According to the (PCBS) 2017 census, the population grew to 10,911.

Economy

Salfit is a major administrative and commercial center for the dozens of villages surrounding it. However, the route for Palestinians from Salfit's northern dependencies has been sealed off by the Israel Defense Forces because of a bypass road for the settlement of Ariel crossing the main road. There are several governmental offices and institutions in the city. Education services in Salfit are provided by four modern schools in addition to the Al-Quds Open University campus. The Salfit Governorate is also an area that is well known in the field of stone cutting and marble. An industrial zone was established on 200 dunams of land at the east end of Salfit.

The Salfit Governorate is the largest olive oil producer in the Palestinian territories, producing 1,500 tons annually. Zaytoun, the Palestinian Olive Tree Association, is active with Palestinian Agricultural Relief Committees (PARC) in Salfit to improve the quality and sales of Palestinian Olive oil.

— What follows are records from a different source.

Lemma leb128_roundtrip_witness :
  let buf := [x00] ++ uleb_enc 9 624485 ++ sleb_enc 9 (-8) ++ [] in
  let c := set_pos (dwarf_cur_init buf (zlen buf)) (zlen [x00]) in
  dwarf_uleb c = Ret (624485, adv c (zlen (uleb_enc 9 624485))).
Proof. apply (leb128_roundtrip [x00] [] 624485 (-8)); vm_compute; auto; split; congruence. Defined.
(** DT_RELA. *)
Fixpoint rela_loop (fuel : nat) (img : list byte) (image_sz o last : Z) : res (list byte) :=
  match fuel with
  | O => NoFuel
  | S fuel =>
      if negb (u64 (o + sizeof_Rela) <=? last) then Ret img else
      let next := u64 (o + sizeof_Rela) in
      r_info ← ld64 img (o + 8);
      if negb (Z.land r_info 0xffffffff =? R_AARCH64_RELATIVE) then
        rela_loop fuel img image_sz next last
      else
      r_offset ← ld64 img o;
      img ← (if u64 (r_offset + 8) <=? image_sz then
               r_addend ← ld64 img (o + 16);
               st64 img r_offset r_addend
             else Ret img);
      rela_loop fuel img image_sz next last
  end.

(** The bitmap of one odd DT_RELR entry. *)
Fixpoint relr_bits (fuel : nat) (img : list byte) (image_sz base bits w : Z) : res (list byte) :=
  match fuel with
  | O => NoFuel
  | S fuel =>
      if bits =? 0 then Ret img else
      img ← (if negb (Z.land bits 1 =? 0) && (u64 (w + 8) <=? image_sz) then
               v ← ld64 img w;
               st64 img w (u64 (v - base))
             else Ret img);
      relr_bits fuel img image_sz base (Z.shiftr bits 1) (u64 (w + 8))
  end.

Fixpoint relr_loop (fuel : nat) (img : list byte) (image_sz base o last where_ : Z)
  : res (list byte) :=
  match fuel with
  | O => NoFuel
  | S fuel =>
      if negb (u64 (o + 8) <=? last) then Ret img else
      let next := u64 (o + 8) in
      entry ← ld64 img o;
      if Z.land entry 1 =? 0 then
        img ← (if u64 (entry + 8) <=? image_sz then
                 v ← ld64 img entry;
                 st64 img entry (u64 (v - base))
               else Ret img);
        relr_loop fuel img image_sz base next last (u64 (entry + 8))
      else
        img ← relr_bits 64 img image_sz base (Z.shiftr entry 1) where_;
        relr_loop fuel img image_sz base next last (u64 (where_ + 63 * 8))
  end.

Definition unapply_relocs (img : list byte) (image_sz base : Z) (si : soinfo) : res (list byte) :=
  img ← (if negb (rela si =? 0) && negb (relasz si =? 0) then
           let last := u64 (rela si + relasz si) in
           let last := if last >? image_sz then image_sz else last in
           rela_loop (S (Z.to_nat (image_sz / 24))) img image_sz (rela si) last
         else Ret img);
  if negb (relr si =? 0) && negb (relrsz si =? 0) then
    let last := u64 (relr si + relrsz si) in
    let last := if last >? image_sz then image_sz else last in
    relr_loop (S (Z.to_nat (image_sz / 8))) img image_sz base (relr si) last 0
  else Ret img.

(** ** Word updates at disjoint slots *)

#[local] Arguments le_at : simpl never.
#[local] Arguments le_bytes : simpl never.

(** An update of the 64-bit word at an offset by a function of its value. *)
Notation op := (Z * (Z -> Z))%type.

Definition do_op (m : list byte) (o : op) : list byte :=
  splice m (fst o) (le_bytes 8 (snd o (le_at 8 m (fst o)))).
Definition run_ops (m : list byte) (ops : list op) : list byte := fold_left do_op ops m.

Definition slot_in (sz : Z) (o : op) : Prop := 0 <= fst o /\ fst o + 8 <= sz.
(** The slot does not touch [lo, hi). *)
Definition off_range (lo hi : Z) (o : op) : Prop := fst o + 8 <= lo \/ hi <= fst o.
Definition apart (a b : op) : Prop := fst a + 8 <= fst b \/ fst b + 8 <= fst a.

#[global] Instance slot_has_dec i o : Decision (fst (o : op) <= i < fst o + 8).
Proof. apply _. Defined.

Lemma zlen_do_op m o : slot_in (zlen m) o -> zlen (do_op m o) = zlen m.
Proof. intros [? ?]. apply zlen_splice; rewrite ?zlen_le_bytes; simpl; lia. Qed.

Lemma run_ops_cons m o ops : run_ops m (o :: ops) = run_ops (do_op m o) ops.
Proof. reflexivity. Qed.
Lemma run_ops_app m a b : run_ops m (a ++ b) = run_ops (run_ops m a) b.
Proof. apply fold_left_app. Qed.

Lemma zlen_run_ops m ops : Forall (slot_in (zlen m)) ops -> zlen (run_ops m ops) = zlen m.
Proof.
  revert m. induction ops as [|o ops IH]; intros m H; [reflexivity|].
  apply Forall_cons_1 in H as [Ho H]. rewrite run_ops_cons, IH; rewrite zlen_do_op; auto.
Qed.

Lemma do_op_out n m o i :
  slot_in (zlen m) o -> 0 <= i -> off_range i (i + Z.of_nat n) o ->
  le_at n (do_op m o) i = le_at n m i.
Proof.
  unfold off_range. intros [? ?] ? ?.
  apply le_at_splice_out; rewrite ?zlen_le_bytes; simpl; lia.
Qed.

Lemma do_op_in m o :
  slot_in (zlen m) o -> le_at 8 (do_op m o) (fst o) = u64 (snd o (le_at 8 m (fst o))).
Proof. intros [? ?]. unfold do_op. now rewrite le_at_splice_in by (simpl; lia). Qed.

Lemma run_ops_out n m ops i :
  Forall (slot_in (zlen m)) ops -> 0 <= i -> Forall (off_range i (i + Z.of_nat n)) ops ->
  le_at n (run_ops m ops) i = le_at n m i.
Proof.
  revert m. induction ops as [|o ops IH]; intros m Hs Hi Ho; [reflexivity|].
  apply Forall_cons_1 in Hs as [Hs1 Hs]. apply Forall_cons_1 in Ho as [Ho1 Ho].
  rewrite run_ops_cons, IH by (rewrite ?zlen_do_op; auto). now apply do_op_out.
Qed.

Lemma run_ops_in m ops o :
  Forall (slot_in (zlen m)) ops -> List.ForallOrdPairs apart ops -> o ∈ ops ->
  le_at 8 (run_ops m ops) (fst o) = u64 (snd o (le_at 8 m (fst o))).
Proof.
  revert m. induction ops as [|a ops IH]; intros m Hs Hp Hin; [inversion Hin|].
  apply Forall_cons_1 in Hs as [Hs1 Hs]. inversion Hp as [|? ? Ha Hp']; subst.
  pose proof (zlen_do_op m a Hs1) as Hl. rewrite run_ops_cons.
  apply elem_of_cons in Hin as [->|Hin].
  - rewrite run_ops_out; rewrite ?Hl; auto; [now apply do_op_in|apply Hs1|].
    revert Ha. apply List.Forall_impl. intros b Hb. unfold off_range, apart in *. simpl. lia.
  - rewrite IH; rewrite ?Hl; auto. f_equal. f_equal.
    pose proof (proj1 (list.Forall_forall _ _) Ha _ Hin) as Ha'.
    pose proof (proj1 (list.Forall_forall _ _) Hs _ Hin) as Hs'.
    destruct Hs'. apply do_op_out; [auto..|]. unfold off_range, apart in *. simpl. lia.
Qed.

(** An update that does not change its word changes nothing. *)
Lemma do_op_id m o :
  slot_in (zlen m) o -> u64 (snd o (le_at 8 m (fst o))) = le_at 8 m (fst o) -> do_op m o = m.
Proof.
  intros Hs Hid. pose proof Hs as [? ?]. apply bytes_ext; [now apply zlen_do_op|].
  rewrite zlen_do_op by auto. intros i Hi.
  destruct (decide (fst o <= i < fst o + 8)) as [Hin|Hout].
  - replace i with (fst o + (i - fst o)) by lia. apply (le_at_inj 8); [|lia].
    now rewrite do_op_in.
  - apply byte_at_splice_out; rewrite ?zlen_le_bytes; simpl; lia.
Qed.

(** Two update lists over the same disjoint slots compose slot by slot. *)
Section Compose.
Context {A : Type} (f g h : A -> op).
Hypothesis same_slot : forall a, fst (g a) = fst (f a) /\ fst (h a) = fst (f a).

Lemma Forall_same_slot (P : op -> Prop) (k : A -> op) l :
  (forall o o', fst o' = fst o -> P o -> P o') -> (forall a, fst (k a) = fst (f a)) ->
  Forall P (map f l) -> Forall P (map k l).
Proof.
  intros HP Hk. induction l as [|a l IH]; simpl; intros H; [constructor|].
  apply Forall_cons_1 in H as [Ha H]. constructor; [|now apply IH]. now apply (HP (f a)).
Qed.

Lemma apart_same_slot (k : A -> op) l :
  (forall a, fst (k a) = fst (f a)) ->
  List.ForallOrdPairs apart (map f l) -> List.ForallOrdPairs apart (map k l).
Proof.
  intros Hk. induction l as [|a l IH]; intros H; [constructor|].
  inversion H as [|? ? Ha Hp]; subst. constructor; [|now apply IH].
  apply (Forall_same_slot _ k); auto.
  - unfold apart. intros o o' Ho. now rewrite Ho.
  - revert Ha. apply List.Forall_impl. unfold apart. now rewrite Hk.
Qed.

Salfit is located just across a valley to the south of the Israeli settlement of Ariel and around 1/3 the population of Ariel, about midway between Nablus and Ramallah.

On 30 May 2008 the US Consulate General in Jerusalem presented 700 books and 100 magazines for a new library at the Community-Based Learning Center in Salfit and the ceremony was attended by the PA Ministry of Youth and Sports official, Hussein Azzam, Deputy Governor of Salfit, Nawaf Souf. The Community Center is located on al-Madares Street in Salfit and was established by the Relief International Schools Online (RISOL) in 2007.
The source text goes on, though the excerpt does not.